Interorganelle lipid flux revealed by enzymatic mass tagging in vivo

The distinct activities of cellular organelles are dependent on the proper function of their membranes. Coordinated membrane biogenesis of the different organelles necessitates interorganelle transport of lipids from their site of synthesis to their destination membranes. Several proteins and trafficking pathways have been proposed to participate in lipid distribution, but despite the basic importance of this process, in vivo evidence linking the absence of putative transport pathways to specific transport defects remains scarce. An obvious reason for this scarcity is the near absence of in vivo lipid trafficking assays. Here we introduce a versatile method named METALIC (Mass tagging-Enabled TrAcking of Lipids In Cells) to track interorganelle lipid flux inside living cells.
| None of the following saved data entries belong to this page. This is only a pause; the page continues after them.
Definition RegisterWorker (encryptionPubKey : string) (stake : Z) : prog TxE (result unit) :=
  submitPreparedTx (RegisterWorkerTx encryptionPubKey) (Some stake).
Definition AddSupportedModel (modelID : Z) : prog TxE (result unit) :=
  submitPreparedTx (AddSupportedModelTx modelID) None.
Definition SetCapabilities (mask : Z) : prog TxE (result unit) :=
  submitPreparedTx (SetCapabilitiesTx mask) None.
Definition DeregisterWorker : prog TxE (result unit) := submitPreparedTx DeregisterWorkerTx None.
Definition Reinstate : prog TxE (result unit) := submitPreparedTx ReinstateTx None.
Definition TopUpStake (amount : Z) : prog TxE (result unit) := submitPreparedTx TopUpStakeTx (Some amount).

Definition ClaimSession (reqID : Z) : prog TxE (result unit) :=
  _ <-? Ret requireSessionManager ;; submitPreparedTx (ClaimSessionTx reqID) None.
Definition AcknowledgeJob (jobID : Z) : prog TxE (result unit) :=
  _ <-? Ret requireJobRegistry ;; submitPreparedTx (AcknowledgeJobTx jobID) None.
(** [AcknowledgeJobAsync]: the hash and the join function are the pending
    transaction's. *)
Definition AcknowledgeJobAsync (jobID : Z) : prog TxE (result PendingTx) :=
  _ <-? Ret requireJobRegistry ;; broadcastPreparedTx (AcknowledgeJobTx jobID) None.
Definition CompleteJob (jobID responseBlobHash responseCiphertextHash : Z) : prog TxE (result unit) :=
  _ <-? Ret requireJobRegistry ;;
  submitPreparedTx (CompleteJobTx jobID responseBlobHash responseCiphertextHash) None.
Definition ReleaseJob (jobID : Z) : prog TxE (result unit) :=
  _ <-? Ret requireJobRegistry ;; submitPreparedTx (ReleaseJobTx jobID) None.
Definition ReleaseJobs (jobIDs : list Z) : prog TxE (result unit) :=
  _ <-? Ret requireJobRegistry ;;
  if (length jobIDs =? 0)%nat then Ret (Err (errorf "ReleaseJobs: empty jobIDs slice"))
  else submitPreparedTx (ReleaseJobsTx jobIDs) None.
Definition Withdraw : prog TxE (result unit) :=
  _ <-? Ret requireJobRegistry ;; submitPreparedTx WithdrawTx None.
End Client.

(** ** What a run did *)

(** The answers and arguments a trace shows, in order. *)
Definition leased (c : called TxE) : list Z :=
  match c with
  | Called e x => match e in TxE X return X -> list Z with
                  | NextNonce => fun r => match r with Ok n => [n] | Err _ => [] end
                  | _ => fun _ => []
                  end x
  end.
Definition released (c : called TxE) : list (Z * bool) :=
  match c with Called (ReleaseNonce n consumed) _ => [(n, consumed)] | _ => [] end.
Definition entered (c : called TxE) : list Z :=
  match c with
  | Called e x => match e in TxE X return X -> list Z with
                  | Enter _ => fun r => match r with Ok s => [s] | Err _ => [] end
                  | _ => fun _ => []
                  end x
  end.
Definition left_slot (c : called TxE) : list Z :=
  match c with Called (Done s) _ => [s] | _ => [] end.
Definition registered (c : called TxE) : list (Z * Z) :=
  match c with Called (Registered s h) _ => [(s, h)] | _ => [] end.
Definition sent (c : called TxE) : list (Transaction * result unit) :=
  match c with
  | Called e x => match e in TxE X return X -> list (Transaction * result unit) with
                  | SendTransaction tx => fun r => [(tx, r)]
                  | _ => fun _ => []
                  end x
  end.
Definition resets (c : called TxE) : list unit :=
  match c with Called ResetNonce _ => [tt] | _ => [] end.
Definition built (c : called TxE) : list (Method * option Z) :=
  match c with Called (Build m _ _ value) _ => [(m, value)] | _ => [] end.
Definition cleared (c : called TxE) : list unit :=
  match c with Called ClearStuck _ => [tt] | _ => [] end.
Definition over {X} (f : called TxE -> list X) (tr : list (called TxE)) : list X := flat_map f tr.

Lemma over_app {X} (f : called TxE -> list X) tr tr' : over f (tr ++ tr') = over f tr ++ over f tr'.
Proof. apply flat_map_app. Qed.

(** Every lease taken was given back, each exactly once. *)
Definition leases_returned (tr : list (called TxE)) : Prop :=
  over leased tr ≡ₚ (over released tr).*1.

Definition mined (c : called TxE) : list (Transaction * option Z * result (option Receipt)) :=
  match c with
  | Called e x => match e in TxE X return X -> list (Transaction * option Z * result (option Receipt)) with
                  | WaitMined b tx => fun r => [(tx, b, r)]
                  | _ => fun _ => []
                  end x
  end.
Definition replayed (c : called TxE) : list replay :=
  match c with
  | Called e x => match e in TxE X return X -> list replay with
                  | CallContract _ _ => fun r => [r]
                  | _ => fun _ => []
                  end x
  end.
Definition deadlines (c : called TxE) : list bool :=
  match c with
  | Called e x => match e in TxE X return X -> list bool with
                  | Deadline => fun b => [b]
                  | _ => fun _ => []
                  end x
  end.

(** A broadcast: leases, slot, what reached the node, and which nonces count
    as spent. *)
Record broadcast_post (m : Method) (value : option Z) (tr : list (called TxE)) (r : result PendingTx) : Prop := {
  bp_leases : leases_returned tr;
  bp_slot : match r with
            | Ok p => over entered tr = [p_slot p] /\ over left_slot tr = [] /\
                      over registered tr = [(p_slot p, tx_hash (p_tx p))]
            | Err _ => over left_slot tr = over entered tr
            end;
  bp_sent : match r with
            | Ok p => exists before, over sent tr = before ++ [(p_tx p, Ok tt)] /\
                        Forall (fun s => is_ok (snd s) = false) before
            | Err _ => Forall (fun s => is_ok (snd s) = false) (over sent tr)
            end;
  bp_spent : match r with
             | Ok _ => exists n, (n, true) ∈ over released tr
             | Err _ => forall n, (n, true) ∈ over released tr ->
                 exists tx e, (tx, Err e) ∈ over sent tr /\ ShouldResetNonceOnSendError e = false
             end;
  bp_built : Forall (fun b => b = (m, value)) (over built tr);
  bp_fresh : forall p, r = Ok p -> p_waited p = None;
  bp_quiet : over mined tr = [] /\ over cleared tr = [];
}.

Ltac trace_facts :=
  cbn [flat_map app built leased released entered left_slot registered sent resets cleared mined replayed
       deadlines fmap list_fmap fst snd p_tx p_slot negb] in *.

(** Membership in a concrete list. *)
Ltac listed := repeat first [apply elem_of_cons; left; reflexivity | apply elem_of_cons; right].

Lemma broadcast_always mul m value : always (broadcastPreparedTx mul m value) (broadcast_post m value).
Proof.
  unfold broadcastPreparedTx, broadcast_in_slot, send_with_lease, resendWithFreshNonce.
  walk; split; unfold leases_returned, over; trace_facts; destruct_units; try done;
    try by (repeat constructor).
  all: try (by intros p [= <-]).
  all: try (intros n Hn; set_unfold in Hn; destruct_or?; simplify_eq; do 2 eexists; (split; [left|done])).
  all: try (eexists; listed; fail).
  - by exists [].
  - eexists [_]. split; [done|by repeat constructor].
Qed.

(** C16. A broadcast keeps every account straight, whatever the node, the
    nonce manager and the coordinator answer: each nonce leased, in the first
    attempt or the resend, is given back exactly once; the slot is held by the
    returned transaction, registered under its hash, or else released exactly
    once; an error means no send succeeded, success means the last one did;
    and a lease is reported spent on an error only when that send was not
    definitely rejected. *)
Theorem broadcast_accounts mul m value tr r :
  runs (broadcastPreparedTx mul m value) tr r -> broadcast_post m value tr r.
Proof. apply always_runs, broadcast_always. Qed.

(** A wait. *)
Record wait_post (tx : Transaction) (slot : Z) (tr : list (called TxE)) (r : result unit) : Prop := {
  wp_slot : exists before, tr = before ++ [Called (Done slot) tt] /\ over left_slot before = [];
  wp_bounded : forall tx' b x, (tx', b, x) ∈ over mined tr ->
    tx' = tx /\ (b = None -> over deadlines tr = [true]);
  wp_ok : is_ok r = true <-> exists b rc, over mined tr = [(tx, b, Ok (Some rc))] /\ Status rc = ReceiptStatusSuccessful;
  wp_clear : over cleared tr = if is_ok r then [tt] else [];
  wp_reset : over resets tr = [tt] <-> exists b e, over mined tr = [(tx, b, Err e)];
  wp_paused e : r = Err e -> errors_Is e ErrContractPaused = true ->
    (exists b e0, over mined tr = [(tx, b, Err e0)] /\ errors_Is e0 ErrContractPaused = true) \/
    (exists rep, over replayed tr = [rep] /\ pause_selector_in rep = true);
  wp_neutral : over leased tr = [] /\ over released tr = [] /\ over entered tr = [] /\ over sent tr = [];
}.

Lemma await_always minedWait tx slot :
  always (awaitMined minedWait tx slot) (wait_post tx slot).
Proof.
  unfold awaitMined, await_body, checkReceipt, classifyReceiptRevert, decodePauseRevert.
  walk; reflect_Z; split; unfold over; trace_facts; try done.
  all: try first [exact (ex_intro _ [_; _] (conj eq_refl eq_refl)) | exact (ex_intro _ [_; _; _] (conj eq_refl eq_refl))].
  all: try (intros tx' b0 r0 Hin; apply list_elem_of_singleton in Hin; injection Hin as -> -> _;
    split; [done|]; match goal with |- context [if ?y then None else _] => by destruct y end).
  all: try (split; [done|]; intros (b & rc & Hm & Hs); simplify_eq; done).
  all: try (split; [|done]; intros _; eexists _, _; done).
  all: try (split; [done|]; by intros (b & e' & ?)).
  all: try (intros e' [= <-] Hp; done).
  - intros e' [= <-] Hp. destruct (pause_selector_in x0) eqn:Es; [right; by exists x0|done].
  - intros e' [= <-] Hp. left. by eexists _, e.
Qed.

Lemma wait_always minedWait p :
  always (Wait minedWait p) (fun tr rp =>
    Wait minedWait (snd rp) = Ret rp /\
    match p_waited p with
    | Some r0 => fst rp = r0 /\ snd rp = p /\ tr = []
    | None => wait_post (p_tx p) (p_slot p) tr (fst rp)
    end).
Proof.
  unfold Wait at 1. destruct (p_waited p) as [r0|] eqn:Ew.
  - cbn [always fst snd]. split; [|done]. unfold Wait. by rewrite Ew.
  - apply always_bind. eapply always_mono; [apply await_always|]. intros tr r Hp.
    cbn [always fst snd]. rewrite app_nil_r. by split.
Qed.

(** The first wait for a transaction always gives its slot back, once and last,
    bounds the receipt wait unless the caller's context already does, succeeds
    only on a mined receipt with status 1 (and only then clears the stuck
    tracker), asks for a nonce reset exactly when no receipt came, and reports
    a paused contract only when the replay returned the pause selector.
    Later waits return the same result and call nothing. *)
Theorem wait_accounts minedWait p tr r p' :
  runs (Wait minedWait p) tr (r, p') ->
  Wait minedWait p' = Ret (r, p') /\
  match p_waited p with
  | Some r0 => r = r0 /\ p' = p /\ tr = []
  | None => wait_post (p_tx p) (p_slot p) tr r
  end.
Proof. intros Hr. by apply (always_runs _ _ _ _ (wait_always minedWait p)) in Hr. Qed.

Lemma submit_always mul minedWait m value :
  always (submitPreparedTx mul minedWait m value) (fun tr r =>
    leases_returned tr /\ over left_slot tr = over entered tr /\
    (r = Ok tt -> exists tx b rc before,
       over sent tr = before ++ [(tx, Ok tt)] /\ Forall (fun s => is_ok (snd s) = false) before /\
       over mined tr = [(tx, b, Ok (Some rc))] /\ Status rc = ReceiptStatusSuccessful)).
Proof.
  unfold submitPreparedTx, try. apply always_bind.
  eapply always_mono; [apply broadcast_always|]. intros tr1 r1 [L1 S1 T1 U1 Bm1 Fr1 [M1 _]].
  destruct r1 as [p|e].
  2:{ cbn [always]. rewrite app_nil_r. by split. }
  unfold Wait. rewrite (Fr1 p eq_refl). do 2 apply always_bind.
  eapply always_mono; [apply await_always|]. intros tr2 r2 [S2 B2 O2 C2 R2 P2 (L2 & R2' & E2 & T2)].
  cbn [always fst snd]. rewrite !app_nil_r.
  destruct S1 as (S1 & S1' & _). destruct S2 as (before & Heq & Hb). destruct T1 as (b1 & T1 & F1).
  assert (over left_slot tr2 = [p_slot p]) as Hls by (by rewrite Heq, over_app, Hb).
  split; [|split].
  - unfold leases_returned. rewrite !over_app, L2, R2', !app_nil_r. exact L1.
  - by rewrite !over_app, S1, S1', E2, Hls.
  - intros ->. destruct (proj1 O2 eq_refl) as (b & rc & Hm & Hs).
    exists (p_tx p), b, rc, b1. rewrite !over_app, T2, M1, app_nil_r. done.
Qed.

(** Submitting a transaction is balanced on every path: each nonce leased
    is given back once, the slot entered is left once, and success means the
    last transaction sent, after only rejected ones, was mined with status 1. *)
Theorem submit_balanced mul minedWait m value tr r :
  runs (submitPreparedTx mul minedWait m value) tr r ->
  leases_returned tr /\ over left_slot tr = over entered tr /\
  (r = Ok tt -> exists tx b rc before,
     over sent tr = before ++ [(tx, Ok tt)] /\ Forall (fun s => is_ok (snd s) = false) before /\
     over mined tr = [(tx, b, Ok (Some rc))] /\ Status rc = ReceiptStatusSuccessful).
Proof. intros Hr. by apply (always_runs _ _ _ _ (submit_always mul minedWait m value)). Qed.

(** ** Against the nonce manager itself

    A handler that answers the nonce calls with [NonceManager] over a chain,
    and the rest from scripts: the outcomes of the sends still to come. *)
Record demo_world : Type := MkDemo {
  dm_nonces : NonceManager.t;
  dm_chain : list Z;
  dm_sends : list (result unit);
  dm_waits : list (result (option Receipt));
}.

#[local] Instance scripted_chain : NonceFetcher (list Z) := fun f =>
  match f with n :: f' => (Ok n, f') | [] => (Err (errorf "no answer"), []) end.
In this strategy, two enzymes, one directed to a “donor” and the other to an “acceptor” organelle, add two distinct mass tags to lipids. Mass spectrometry-based detection of lipids bearing the two mass tags is then used as a proxy for lipid exchange between the two organelles. By applying this approach to ER and mitochondria, we show that the ERMES and Vps13-Mcp1 complexes have lipid transport activity in vivo , and unravel their relative contributions to ER-mitochondria lipid exchange. ### Competing Interest Statement The authors have declared no competing interest.